Una mattina Alice si avvicinò timidamente a Gabriel che lavorava in una delle aiuole:
- Gabriel - disse lei con notevole imbarazzo - avrei da dirti una cosa. Ecco si vorrei parlarti!
Gabriel si alzò in piedi e rimase di fronte a lei attento.
- Quello che vorrei dirti è...che...
Gabriel non capiva, ed era piuttosto stupito da quell’improvviso attacco di timidezza da parte di Alice.
- Il fatto è che avrei una serie di cose da dire, ma non sono molto brava a trovare le parole...
- Cosa c’è? - chiese lui incuriosito. Poi allungò lo sguardo verso la schiena di Alice - Cosa nascondi lì dietro?
- Ecco... -  mormorò lei.
Poi con un gesto repentino portò le braccia avanti.
Il gesto fu così brusco che Gabriel fece un passo indietro.
Poi Alice concluse:
- E’ un regalo per te!     
Gabriel abbassò lo sguardo e vide che Alice teneva fra le mani un oggetto piccolo e piuttosto grazioso. Lo prese:
- Quando hai fatto tutto questo? - chiese Gabriel osservando con tenerezza il regalo.
- Di notte. Non riuscivo a dormire e così ho pensato di farti una sorpresa - le parole le uscirono di colpo come un fiume in piena - Il fatto è che ti volevo ringraziare.
Gabriel sgranò gli occhi davvero incredulo.
- Ho la sensazione che non vivrò più giorni felici come quelli che sto vivendo da quando siamo partiti. E tutto questo è merito tuo, che rendi ogni cosa così speciale! - poi indicando la scatolina - Spero ti faccia piacere: ho trattato i fiori in modo che non appassiscano.
- Alice... - sorrise Gabriel emozionato, guardando l’oggetto che teneva fra le mani -Non so cosa pensare, mi stai dicendo delle cose bellissime. Grazie! Ti ringrazio davvero!
Istintivamente i due si abbracciarono ridendo.
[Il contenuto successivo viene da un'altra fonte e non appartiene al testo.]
(** The year of a raw row in [bronze_ids_by_year], [None] when the row is
    passed over ([continue]): [data = r.get("data") or {}],
    [sd = data.get("showdate")], the test [not sd or len(sd) < 4], and
    [int(sd[:4])] with its [ValueError] caught.  A [showdate] that is a list
    or a dict of four or more elements makes [int(sd[:4])] raise an
    exception that is not caught (rendered as [TypeError]). *)
Definition bronze_year (r : row) : outcome (option Z) :=
  sd ← py_get (py_or (dict_get r "data" JNull) (JDict ∅)) "showdate" JNull;
  if negb (truthy sd) then mret None
  else
    n ← py_len sd;
    if n <? 4 then mret None
    else match sd with
         | JStr s => mret (int_of_string (first4 s))
         | _ => Raise TypeError
         end.

(** The year of a derived row in [silver_ids_by_year]:
    [sd = r.get("showdate")], the same test, and [int(str(sd)[:4])]. *)
Definition silver_year (r : row) : outcome (option Z) :=
  let sd := dict_get r "showdate" JNull in
  if negb (truthy sd) then mret None
  else
    n ← py_len sd;
    if n <? 4 then mret None
    else mret (int_of_string (first4 (py_str container_repr sd))).

(** What one row adds to the set of the year [year]. *)
Definition year_step (row_year : row → outcome (option Z)) (year : Z) (r : row)
    : outcome (option string) :=
  y ← row_year r;
  mret (match y with
        | Some y' => if y' =? year then identifier container_repr "external_id" r
                     else None
        | None => None
        end).

(** The [for r in rows] loop of [bronze_ids_by_year] and
    [silver_ids_by_year]: an exception ends it. *)
Definition collect (step : row → outcome (option string)) (rows : list row)
    : outcome (gset string) :=
  foldl (λ acc r,
           ids ← acc;
           o ← step r;
           mret (match o with Some s => {[ s ]} ∪ ids | None => ids end))
        (Return ∅) rows.
Lemma default_is_first_usable_backend_witness :
  fst (get_database_manager (kuzu_host None)) = Return KuzuDBManager
  /\ fst (get_database_manager read_only_host) = Raise no_directory.
Proof.
  split.
  - apply (proj1 (default_is_first_usable_backend (kuzu_host None) eq_refl
                    ltac:(intros name e; discriminate))).
    reflexivity.
  - apply (proj1 (default_is_first_usable_backend read_only_host eq_refl
                    ltac:(intros name e; discriminate))).
    reflexivity.
Defined.

End FactoryFacts.

(** * The tables of the graph and the translator's tables *)

Module TableFacts.

Import Re Kuzu Manager Notions Notions2 TextFacts PruneFacts.

#[local] Unset Implicit Arguments.

Lemma assoc_In {B : Type} (k : str) : forall (l : list (str * B)) b,
  assoc k l = Some b -> In k (map fst l).
Proof.
  induction l as [|[k' b'] l IH]; intros b; simpl; [discriminate|].
  destruct (Text.eqb k k') eqn:E.
  - apply eqb_eq in E. auto.
  - intros H. right. eauto.
Qed.

Lemma forallb_in_set (l cols : list str) :
  forallb (fun k => in_set k cols) l = true <-> forall k, In k l -> In k cols.
Proof.
  rewrite forallb_forall. split; intros H k Hk; apply in_set_In; auto.
Qed.

Lemma node_tables_agree : forallb table_agrees node_tables = true.
Proof. vm_compute. reflexivity. Qed.

Lemma schema_labels_have_tables :
  forallb (fun l => in_set l (map fst node_tables)) (map fst SCHEMA_MAP) = true.
Proof. vm_compute. reflexivity. Qed.

Lemma table_agrees_spec label schema :
  table_agrees (label, schema) = true ->
  exists attrs pk,
    assoc label SCHEMA_MAP = Some attrs
    /\ (forall k, In k attrs <-> In k (columns schema))
    /\ primary_key schema = Some pk
    /\ In pk (columns schema)
    /\ match assoc label Kuzu.uid_map with
       | Some parts =>
           pk = # "uid" /\ forall p, In p parts -> In p (columns schema)
       | None => pk <> # "uid"
       end.
Proof.
  unfold table_agrees. cbn [fst snd].
  destruct (assoc label SCHEMA_MAP) as [attrs|]; [|discriminate].
  destruct (primary_key schema) as [pk|]; [|discriminate].
  rewrite !andb_true_iff. intros [[[H1 H2] H3] H4].
  exists attrs, pk. split; [reflexivity|]. split.
  { intros k. split.
    - now apply forallb_in_set.
    - revert k. now apply forallb_in_set. }
  split; [reflexivity|]. split; [now apply in_set_In|].
  destruct (assoc label Kuzu.uid_map) as [parts|].
  - apply andb_true_iff in H4 as [H4 H5]. split; [now apply eqb_eq|].
    now apply forallb_in_set.
  - apply negb_true_iff in H4. now apply eqb_neq.
Qed.



End TableFacts.

(** * What a translation leaves behind *)

Module PurityFacts.

Import Re Kuzu Notions Notions2 Samples TextFacts PyFacts RecFacts ReFacts
       TextMore PruneFacts ShapeFacts SetFacts ParamFacts.

#[local] Unset Implicit Arguments.

Lemma keys_again : forall (A d : Py.dict),
  (forall k, In k (Py.keys A) -> In k (Py.keys d)) ->
  Py.keys (again A d) = Py.keys d.
Proof.
  induction A as [|[k v] A IH]; intros d H; simpl; [reflexivity|].
  rewrite IH.
  - apply keys_set_old. apply H. now left.
  - intros k' Hk'. apply keys_set. left. apply H. now right.
Qed.

Lemma keys_again_mono : forall (A d : Py.dict) k,
  In k (Py.keys d) \/ In k (Py.keys A) -> In k (Py.keys (again A d)).
Proof.
  induction A as [|[k0 v0] A IH]; intros d k H; simpl in *; [tauto|].
  apply IH. destruct H as [H|[<-|H]]; auto.
  - left. apply keys_set. now left.
  - left. apply keys_set. now right.
Qed.

Lemma wf_again : forall (A d : Py.dict), Py.wf d -> Py.wf (again A d).
Proof.
  induction A as [|[k v] A IH]; intros d H; simpl; [exact H|].
  apply IH. now apply wf_set.
Qed.

Lemma get_again k : forall (A d : Py.dict),
  Py.get k (again A d)
  = match last_value k A with
    | Some v => Some v
    | None => Py.get k d
    end.
Proof.
  induction A as [|[k0 v0] A IH]; intros d; simpl; [reflexivity|].
  rewrite IH. destruct (last_value k A) as [v|]; [reflexivity|].
  destruct (Text.eqb k k0) eqn:E.
  - apply eqb_eq in E. subst k0. apply get_set_same.
  - apply eqb_neq in E. now apply get_set_other.
Qed.

Lemma last_value_keys k : forall (A : Py.dict) v,
  last_value k A = Some v -> In k (Py.keys A).
Proof.
  induction A as [|[k0 v0] A IH]; intros v; simpl; [discriminate|].
  destruct (last_value k A) as [v'|] eqn:El; [eauto|].
  destruct (Text.eqb k k0) eqn:E; [|discriminate].
  apply eqb_eq in E. auto.
Qed.

(** Two dictionaries with the same keys in the same order and the
    same values are one dictionary. *)
Lemma dict_ext : forall d1 d2 : Py.dict,
  Py.wf d1 -> Py.wf d2 -> Py.keys d1 = Py.keys d2 ->
  (forall k, Py.get k d1 = Py.get k d2) -> d1 = d2.
Proof.
  unfold Py.wf.
  induction d1 as [|[k v] d1 IH]; intros [|[k2 v2] d2] W1 W2 Ek Eg;
    try discriminate; [reflexivity|].
  simpl in Ek. injection Ek as <- Ek.
  inversion W1 as [|? ? N1 W1']; subst. inversion W2 as [|? ? N2 W2']; subst.
  pose proof (Eg k) as E0. simpl in E0. rewrite eqb_refl in E0.
  injection E0 as <-. f_equal. apply IH; auto.
  intros k'. destruct (Text.eqb k' k) eqn:E.
  - apply eqb_eq in E. subst k'.
    now rewrite (get_key_none _ _ N1), (get_key_none _ _ N2).
  - specialize (Eg k'). simpl in Eg. now rewrite E in Eg.
Qed.

(** Writing the same sequence of bindings a second time changes
    nothing. *)
Lemma again_again (A d : Py.dict) :
  Py.wf d -> again A (again A d) = again A d.
Proof.
  intros W. apply dict_ext.
  - now apply wf_again, wf_again.
  - now apply wf_again.
  - apply keys_again. intros k Hk. apply keys_again_mono. now right.
  - intros k. rewrite (get_again k A (again A d)).
    destruct (last_value k A) as [v|] eqn:El; [|reflexivity].
    now rewrite get_again, El.
Qed.

Lemma agrees_again (A p p' : Py.dict) :
  Forall uid_named A -> agrees p p' -> agrees (again A p) (again A p').
Proof.
  revert p p'. induction A as [|[k v] A IH]; intros p p' HA Hag; simpl;
    [exact Hag|].
  inversion HA as [|? ? (w & Ew) HA']; subst. cbn [fst] in Ew. subst k.
  apply IH; [exact HA'|]. intros k N.
  rewrite !get_set_other by apply N. now apply Hag.
Qed.

(** A key field's parameter, as rule 2 finds it. *)
Lemma part_pattern_shape part p a m :
  match_at (part_pattern part) p a = Some m ->
  exists w, whole m = part ++ # ":" ++ w ++ # "$" ++ group 1 m.
Proof.
  intros H. apply match_at_sound in H as (st' & P & Ea & Eg & _).
  unfold part_pattern, Seq in P. walk P.
  apply (path_lit part) in P0 as (E0 & C0).
  apply (path_lit (# ":")) in P1 as (E1 & C1).
  apply path_star_chr in P2 as (w & E2 & H2 & C2).
  apply (path_lit (# "$")) in P3 as (E3 & C3).
  apply path_group_plus in P as (v & E4 & H4 & N4 & C4).
  simpl rest in E0. simpl caps in C0.
  assert (G1 : group 1 m = v).
  { unfold group. rewrite Eg, C4. reflexivity. }
  rewrite G1. exists w.
  rewrite E0, E1, E2, E3, E4 in Ea.
  apply (app_inv_tail (rest st')). rewrite <- Ea.
  now rewrite <- !app_assoc.
Qed.

(** In a text that does not hold [$__uid_], the parameter of a key
    field is not one of rule 2's own. *)
Lemma key_parameter_not_uid part props l r m :
  Text.contains (# "$__uid_") (l ++ props ++ r) = false ->
  search (part_pattern part) props = Some m ->
  forall w, group 1 m <> # "__uid_" ++ w.
Proof.
  intros Hc Hs w E.
  apply search_sound in Hs as (pre & post & p' & Ep & Hm).
  apply part_pattern_shape in Hm as (ws & Ew).
  rewrite E in Ew. rewrite Ew in Ep. rewrite Ep in Hc.
  replace (l ++ (pre ++ (part ++ # ":" ++ ws ++ # "$" ++ # "__uid_" ++ w)
                      ++ post) ++ r)
    with ((l ++ pre ++ part ++ # ":" ++ ws) ++ # "$__uid_" ++ (w ++ post ++ r))
    in Hc.
  - rewrite contains_intro in Hc. discriminate.
  - repeat rewrite <- app_assoc. reflexivity.
Qed.

Lemma build_uid_agrees props l r p p' :
  Text.contains (# "$__uid_") (l ++ props ++ r) = false ->
  agrees p p' ->
  forall parts u, build_uid parts props p u = build_uid parts props p' u.
Proof.
  intros Hc Hag. induction parts as [|part parts IH]; intros u; simpl;
    [reflexivity|].
  destruct (search (part_pattern part) props) as [m|] eqn:Es; [|reflexivity].
  rewrite <- (Hag (group 1 m) (key_parameter_not_uid part props l r m Hc Es)).
  destruct (Py.get (group 1 m) p) as [[]|]; auto.
Qed.

(** One step of rule 2 on two states that differ only in the
    parameters named [__uid_...] writes the same binding, or none,
    in both. *)
Lemma merge_step_pair um m st st' l r :
  Text.contains (# "$__uid_") (l ++ group 3 m ++ r) = false ->
  t_query st = t_query st' -> t_out st = t_out st' ->
  agrees (t_params st) (t_params st') ->
  exists A, Forall uid_named A
    /\ t_params (merge_step um st m) = again A (t_params st)
    /\ t_params (merge_step um st' m) = again A (t_params st')
    /\ t_query (merge_step um st m) = t_query (merge_step um st' m)
    /\ t_out (merge_step um st m) = t_out (merge_step um st' m).
Proof.
  intros Hc Eq Eo Hag. unfold merge_step.
  destruct (assoc _ um) as [pk|].
  2:{ exists []. repeat split; auto. }
  rewrite <- (build_uid_agrees _ l r _ _ Hc Hag pk []).
  destruct (build_uid pk _ (t_params st) []) as [u|].
  2:{ exists []. repeat split; auto. }
  exists [(# "__uid_" ++ group 1 m, Py.VStr u)].
  split; [repeat constructor; now exists (group 1 m)|].
  rewrite <- Eq, <- Eo.
  destruct (Text.contains _ (t_query st)); cbn [t_params t_query t_out again
    fold_left fst snd]; repeat split; reflexivity.
Qed.

Lemma again_app (A B d : Py.dict) : again (A ++ B) d = again B (again A d).
Proof. unfold again. apply fold_left_app. Qed.

Lemma merge_steps_pair um text : forall ms st st',
  Text.contains (# "$__uid_") text = false ->
  (forall m, In m ms -> exists l r, text = l ++ group 3 m ++ r) ->
  t_query st = t_query st' -> t_out st = t_out st' ->
  agrees (t_params st) (t_params st') ->
  exists A, Forall uid_named A
    /\ t_params (fold_left (merge_step um) ms st) = again A (t_params st)
    /\ t_params (fold_left (merge_step um) ms st') = again A (t_params st')
    /\ t_query (fold_left (merge_step um) ms st)
       = t_query (fold_left (merge_step um) ms st')
    /\ t_out (fold_left (merge_step um) ms st)
       = t_out (fold_left (merge_step um) ms st').
Proof.
  induction ms as [|m ms IH]; intros st st' Hc Hin Eq Eo Hag; simpl.
  - exists []. repeat split; auto.
  - destruct (Hin m (or_introl eq_refl)) as (l & r & Et).
    rewrite Et in Hc.
    destruct (merge_step_pair um m st st' l r Hc Eq Eo Hag)
      as (A1 & HA1 & E1 & E1' & Eq1 & Eo1).
    rewrite <- Et in Hc.
    destruct (IH (merge_step um st m) (merge_step um st' m) Hc
                 (fun m0 H0 => Hin m0 (or_intror H0)) Eq1 Eo1)
      as (A2 & HA2 & E2 & E2' & Eq2 & Eo2).
    { rewrite E1, E1'. now apply agrees_again. }
    exists (A1 ++ A2). split; [now apply Forall_app|].
    rewrite !again_app, <- E1, <- E1'. auto.
Qed.

(** The property block of a [MERGE] fragment stands in the text. *)
Lemma merge_block_in_text text m :
  In m (finditer merge_pattern text) ->
  exists l r, text = l ++ group 3 m ++ r.
Proof.
  intros H. apply finditer_sound in H as (pre & post & p' & Et & Hm).
  apply merge_pattern_shape in Hm as (w1 & w2 & Ew & _).
  exists (pre ++ # "MERGE" ++ w1 ++ # "(" ++ group 1 m ++ # ":" ++ group 2 m
              ++ w2 ++ # "{"), (# "})" ++ post).
  rewrite Et, Ew. repeat rewrite <- app_assoc. reflexivity.
Qed.

(** Rule 1 reads the parameters only under the name after [+= $]. *)
Lemma translate_set_agrees query p p' :
  Text.contains (# "$__uid_") query = false ->
  agrees p p' ->
  snd (translate_set query p) = false ->
  translate_set query p' = (fst (fst (translate_set query p)), p', false).
Proof.
  intros Hc Hag. unfold translate_set.
  destruct (Text.contains (# "SET") query && Text.contains (# "+=") query);
    [|reflexivity].
  destruct (search set_pattern query) as [m|] eqn:Es; [|reflexivity].
  assert (N : forall w, group 2 m <> # "__uid_" ++ w).
  { intros w E. apply search_sound in Es as (pre & post & q' & Eq & Hm).
    apply set_pattern_shape in Hm as (w1 & w2 & w3 & Ew & _).
    rewrite E in Ew. rewrite Ew in Eq. rewrite Eq in Hc.
    replace (pre ++ (# "SET" ++ w1 ++ group 1 m ++ w2 ++ # "+=" ++ w3 ++ # "$"
                       ++ # "__uid_" ++ w) ++ post)
      with ((pre ++ # "SET" ++ w1 ++ group 1 m ++ w2 ++ # "+=" ++ w3)
              ++ # "$__uid_" ++ (w ++ post)) in Hc.
    - rewrite contains_intro in Hc. discriminate.
    - repeat rewrite <- app_assoc. reflexivity. }
  rewrite <- (Hag _ N).
  destruct (match Py.get (group 2 m) p with
            | Some v => v
            | None => Py.VDict []
            end) as [| | | | |props]; try reflexivity.
  unfold expand_props.
  rewrite (expand_fold (group 1 m) (group 2 m)
             (match search (def_pattern (group 1 m)) query with
              | Some def_match => Some (group 1 def_match)
              | None => None
              end) props [] p),
          (expand_fold (group 1 m) (group 2 m)
             (match search (def_pattern (group 1 m)) query with
              | Some def_match => Some (group 1 def_match)
              | None => None
              end) props [] p').
  cbn [app].
  destruct (map _ (filter _ props)); cbn [fst snd]; [reflexivity|discriminate].
Qed.
(** The [while] loop of [subscribe], for at most [fuel] checks of its
    condition; [None] when the checks run out. *)
Fixpoint poll (fuel : nat) (st : state) : option state :=
  match fuel with
  | O => None
  | S fuel' =>
      if stop_event st then Some st
      else
        match is_connected st with
        | (Return true, st1) => poll fuel' (snd (sleep 1 st1))
        | (_, st1) => Some st1
        end
  end.

(** [subscribe]: [start_notify] is outside the [try]; the [finally]
    block runs when the loop ends. *)
Definition subscribe (fuel : nat) (st : state)
  : option (result unit * state) :=
  let started := notify_started env (suspensions st) in
  let '(_, st1) := bind (log StartNotify) (fun _ => suspend 0) st in
  if started then
    let '(_, st2) := log PrintSubscribed st1 in
    match poll fuel st2 with
    | None => None
    | Some st3 =>
        let stopped := notify_stopped env (suspensions st3) in
        let '(_, st4) := bind (log StopNotify) (fun _ => suspend 0) st3 in
        if stopped then Some (log PrintStopped st4)
        else Some (Raise ClientError, st4)
    end
  else Some (Raise ClientError, st1).

End Controller.

Inductive call : Type :=
| CallStart
| CallPause
| CallStop
| CallSetSpeed (speed_mps : float)
| CallNotify (data : list byte)
| CallSubscribe.

Definition perform (fuel : nat) (env : environment) (c : call) (st : state)
  : option (result unit * state) :=
  match c with
  | CallStart => Some (start st)
  | CallPause => Some (pause st)
  | CallStop => Some (stop st)
  | CallSetSpeed f => Some (set_speed f st)
  | CallNotify data => Some (_notification_handler data st)
  | CallSubscribe => subscribe env fuel st
  end.

(** Calls one after the other; [None] when a [subscribe] runs out of
    checks. *)
Fixpoint run_calls (fuel : nat) (env : environment) (cs : list call)
         (st : state) : option state :=
  match cs with
  | [] => Some st
  | c :: rest =>
      match perform fuel env c st with
      | None => None
      | Some (_, st') => run_calls fuel env rest st'
      end
  end.

(** The commands handed to the client. *)
Definition writes (tr : list (Z * event)) : list (list byte) :=
  flat_map (fun te => match snd te with
                      | WriteGatt command _ => [command]
                      | _ => []
                      end) tr.

(** [st'] comes after [st] with no further write and without the event
    having been cleared. *)
Definition follows (st st' : state) : Prop :=
  writes (trace st') = writes (trace st) /\
  (stop_event st = true -> stop_event st' = true).

Definition is_stop (c : call) : bool :=
  match c with CallStop => true | _ => false end.

Definition quiet (env : environment) : Prop :=
  forall k, concurrent env k = [].

(** The next [rounds] turns of the loop from suspension [k] on find the
    client connected and no other task calling. *)
Definition undisturbed (env : environment) (k : nat) (rounds : nat) : Prop :=
  forall i, (i < rounds)%nat ->
    connected env (k + 2 * i) = true /\
    concurrent env (k + 2 * i) = [] /\
    concurrent env (k + 2 * i + 1) = [].

(** What [rounds] undisturbed turns of the loop add to the trace when
    they begin at time [t]: each asks the client and sleeps a second. *)
Fixpoint rounds_events (t : Z) (rounds : nat) : list (Z * event) :=
  match rounds with
  | O => []
  | S r => (t, IsConnected true) :: (t, Sleep 1) :: rounds_events (t + 1) r
  end.

(** Surroundings in which the client does all it is asked, stays
    connected, and no other task calls. *)
Definition steady : environment :=
  mkEnvironment (fun _ => true) (fun _ => true) (fun _ => true)
                (fun _ => true) (fun _ => []).

(** The same, but another task calls [stop()] 0 seconds into the
    suspension numbered 6: with [subscribe] called first, the sleep of
    the third turn of its loop. *)
Definition stopped_in_third_sleep : environment :=
  mkEnvironment (fun _ => true) (fun _ => true) (fun _ => true)
                (fun _ => true)
                (fun k => if Nat.eqb k 6 then [(0, OtherStop)] else []).

(** The same as [steady], but the client is found disconnected at the
    suspension numbered 5: the third turn of the loop. *)
Definition lost_in_third_turn : environment :=
  mkEnvironment (fun _ => true) (fun _ => true) (fun _ => true)
                (fun k => negb (Nat.eqb k 5)) (fun _ => []).

(** Check on a speed of [n] hundredths given as the nearest [float]:
    scaling gives [n] or [n - 1]. *)
Definition scaled_within_one (n : Z) : bool :=
  match target_speed_of (truediv n 100) with
  | Return t => (0 <=? t) && ((t =? n) || (t =? n - 1))
  | Raise _ => false
  end.

End Legacy.

(* ================================================================== *)
(** ** Bytes and integers *)

Lemma byte_val_range (b : byte) : 0 <= byte_val b < 256.
Proof.
  unfold byte_val. pose proof (Byte.to_N_bounded b). lia.
Qed.

Lemma byte_of_val (b : byte) : byte_of (byte_val b) = b.
Proof.
  unfold byte_of, byte_val. rewrite N2Z.id, Byte.of_to_N. reflexivity.
Qed.

Lemma byte_val_of (z : Z) : 0 <= z < 256 -> byte_val (byte_of z) = z.
Proof.
  intros Hz. unfold byte_of, byte_val.
  destruct (Byte.of_N (Z.to_N z)) as [b|] eqn:E.
  - apply Byte.to_of_N in E. rewrite E. lia.
  - apply Byte.of_N_None_iff in E. lia.
Qed.

Lemma from_bytes_range (bs : list byte) :
  0 <= from_bytes bs < 256 ^ Z.of_nat (length bs).
Proof.
  induction bs as [|b bs IH].
  - simpl. lia.
  - cbn [from_bytes length]. rewrite Nat2Z.inj_succ, Z.pow_succ_r by lia.
    pose proof (byte_val_range b). lia.
Qed.

Lemma from_bytes_le_digits (length : nat) (n : Z) :
  0 <= n < 256 ^ Z.of_nat length -> from_bytes (le_digits length n) = n.
Proof.
  revert n. induction length as [|k IH]; intros n Hn.
  - simpl in *. lia.
  - cbn [le_digits from_bytes].
    rewrite Nat2Z.inj_succ, Z.pow_succ_r in Hn by lia.
    rewrite byte_val_of by (apply Z.mod_pos_bound; lia).
    rewrite IH.
    + pose proof (Z.div_mod n 256). lia.
    + split.
      * apply Z.div_pos; lia.
      * apply Z.div_lt_upper_bound; lia.
Qed.

Lemma le_digits_from_bytes (bs : list byte) :
  le_digits (length bs) (from_bytes bs) = bs.
Proof.
  induction bs as [|b bs IH].
  - reflexivity.
  - cbn [length le_digits from_bytes].
    pose proof (byte_val_range b) as Hb.
    replace ((byte_val b + 256 * from_bytes bs) mod 256) with (byte_val b).
    2:{ apply Z.mod_unique with (q := from_bytes bs); lia. }
    replace ((byte_val b + 256 * from_bytes bs) / 256) with (from_bytes bs).
    2:{ apply Z.div_unique with (r := byte_val b); lia. }
    rewrite byte_of_val, IH. reflexivity.
Qed.

Lemma to_bytes_in_range (n : Z) (length : nat) :
  0 <= n < 256 ^ Z.of_nat length ->
  to_bytes n length = Returned (le_digits length n).
Proof.
  intros Hn. unfold to_bytes.
  destruct (Z.ltb_spec n 0); [lia|].
  destruct (Z.leb_spec (256 ^ Z.of_nat length) n); [lia|]. reflexivity.
Qed.

Lemma to_bytes_out_of_range (n : Z) (length : nat) :
  n < 0 \/ 256 ^ Z.of_nat length <= n ->
  to_bytes n length = Raised OverflowError.
Proof.
  intros Hn. unfold to_bytes.
  destruct (Z.ltb_spec n 0); [reflexivity|].
  destruct (Z.leb_spec (256 ^ Z.of_nat length) n); [reflexivity|]. lia.
Qed.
La casupola abbandonata e fatiscente, era diventata la casa delle Fate.
Mura con mattoni bianchi, finestre con vetrate che neanche le più importanti cattedrali avevano.
L’interno brillava di pulizia e di colori.
Pareti color albicocca, soffitto affrescato e decorazioni ovunque.
Fuori il deposito della legna aveva ritrovato la sua ragion d’essere.
Le aiuole intorno rendevano ancora più fiabesca l’immagine che Gabriel e Alice avevano difronte: una nuvola di profumi e colori brillanti.
I due rimasero un bel po’ a fissare il risultato di tanto lavoro,
poi Gabriel ordinò di ripartire.
Mentre si allontanavano Alice continuava a voltarsi per guardare ancora la casa, ma Gabriel con tono severo continuava a ripeterle di non guardare indietro.
Finché con una mano le girò a forza la testa, bloccandola:
- Guarda avanti - ripeté Gabriel
- Dì la verità - chiese Alice con tono sarcastico - dopo tutto il lavoro che abbiamo fatto quella casetta è tornata il rudere che era all’inizio, non è vero?
- Che acume! - rispose altrettanto sarcastico Gabriel.
Non dovrei dirlo, ma le cose stavano davvero così.

Ancora una novità per Alice.
Gabriel decise che avrebbero viaggiato di notte e dormito di giorno.
Ripresero gli allenamenti ed i combattimenti con i ritmi vorticosi che Alice ormai conosceva bene.
Tutto però le sembrava diverso: la luce argentata della notte e il cielo pieno di stelle, facevano sembrare tutto più leggero e semplice.
L’aria non era più così calda, ma frizzantina, accompagnata da un vento sottile e piacevole.
Era l’alba quando arrivarono sul ciglio di un precipizio.
Intorno a loro soltanto una distesa di verde e cielo traparente.
Più in basso: il mare.
I due si fermarono a guardare la distesa cristallina che si muoveva lenta e maestosa.
- Prendi la tua spada - disse improvvisamente Gabriel
- Ah! Finalmente! - esclamò felice Alice, che sguainò subito la sua spada con un movimento sicuro.
- Chi te l’ha forgiata?
- Sono stata io
- Uhm...Però! - disse meravigliato guardando la spada di Alice.
Senza preavviso attaccò, ma Alice non si fece trovare impreparata.
Alla fine dell’esercitazione Gabriel si ritenne piuttosto soddisfatto di come Alice combatteva con la spada.
- Appena torneremo a casa, penso che ti affiderò per un periodo a Michael.
Quanto sembravano lontani i giorni in cui si esercitavano sulle montagne, circondati da neve e rocce.
L’orizzonte si era spalancato improvvisamente.
Le grandi scogliere ed i prati verdissimi, trasmettevano un senso di pace e libertà immensa.
Gabriel e Alice giunsero su una spiaggia, dove trovarono una piccola imbarcazione. Sistemarono la vela sul pennone e immediatamente Gabriel spinse la barca in mare.
- Come navighiamo? - domandò Alice - Non ci sono né remi né timone!
- Ti fai sempre troppe domande - rispose Gabriel salendo a bordo - siediti e goditi il panorama.    
Iniziarono a navigare.
Senza poter prendere decisioni o direzioni, i due passeggeri si ritrovarono a costeggiare spiagge o perdersi in mare aperto.
Quando la barca si fermava sulla sabbia, Gabriel e Alice scendevano a terra e continuavano ad esercitarsi con la spada.
Altre volte si immergevano in acqua nuotando fino a toccare il fondale.
Alice amava risalire in superficie senza nuotare, ma lasciandosi trasportare dalla corrente.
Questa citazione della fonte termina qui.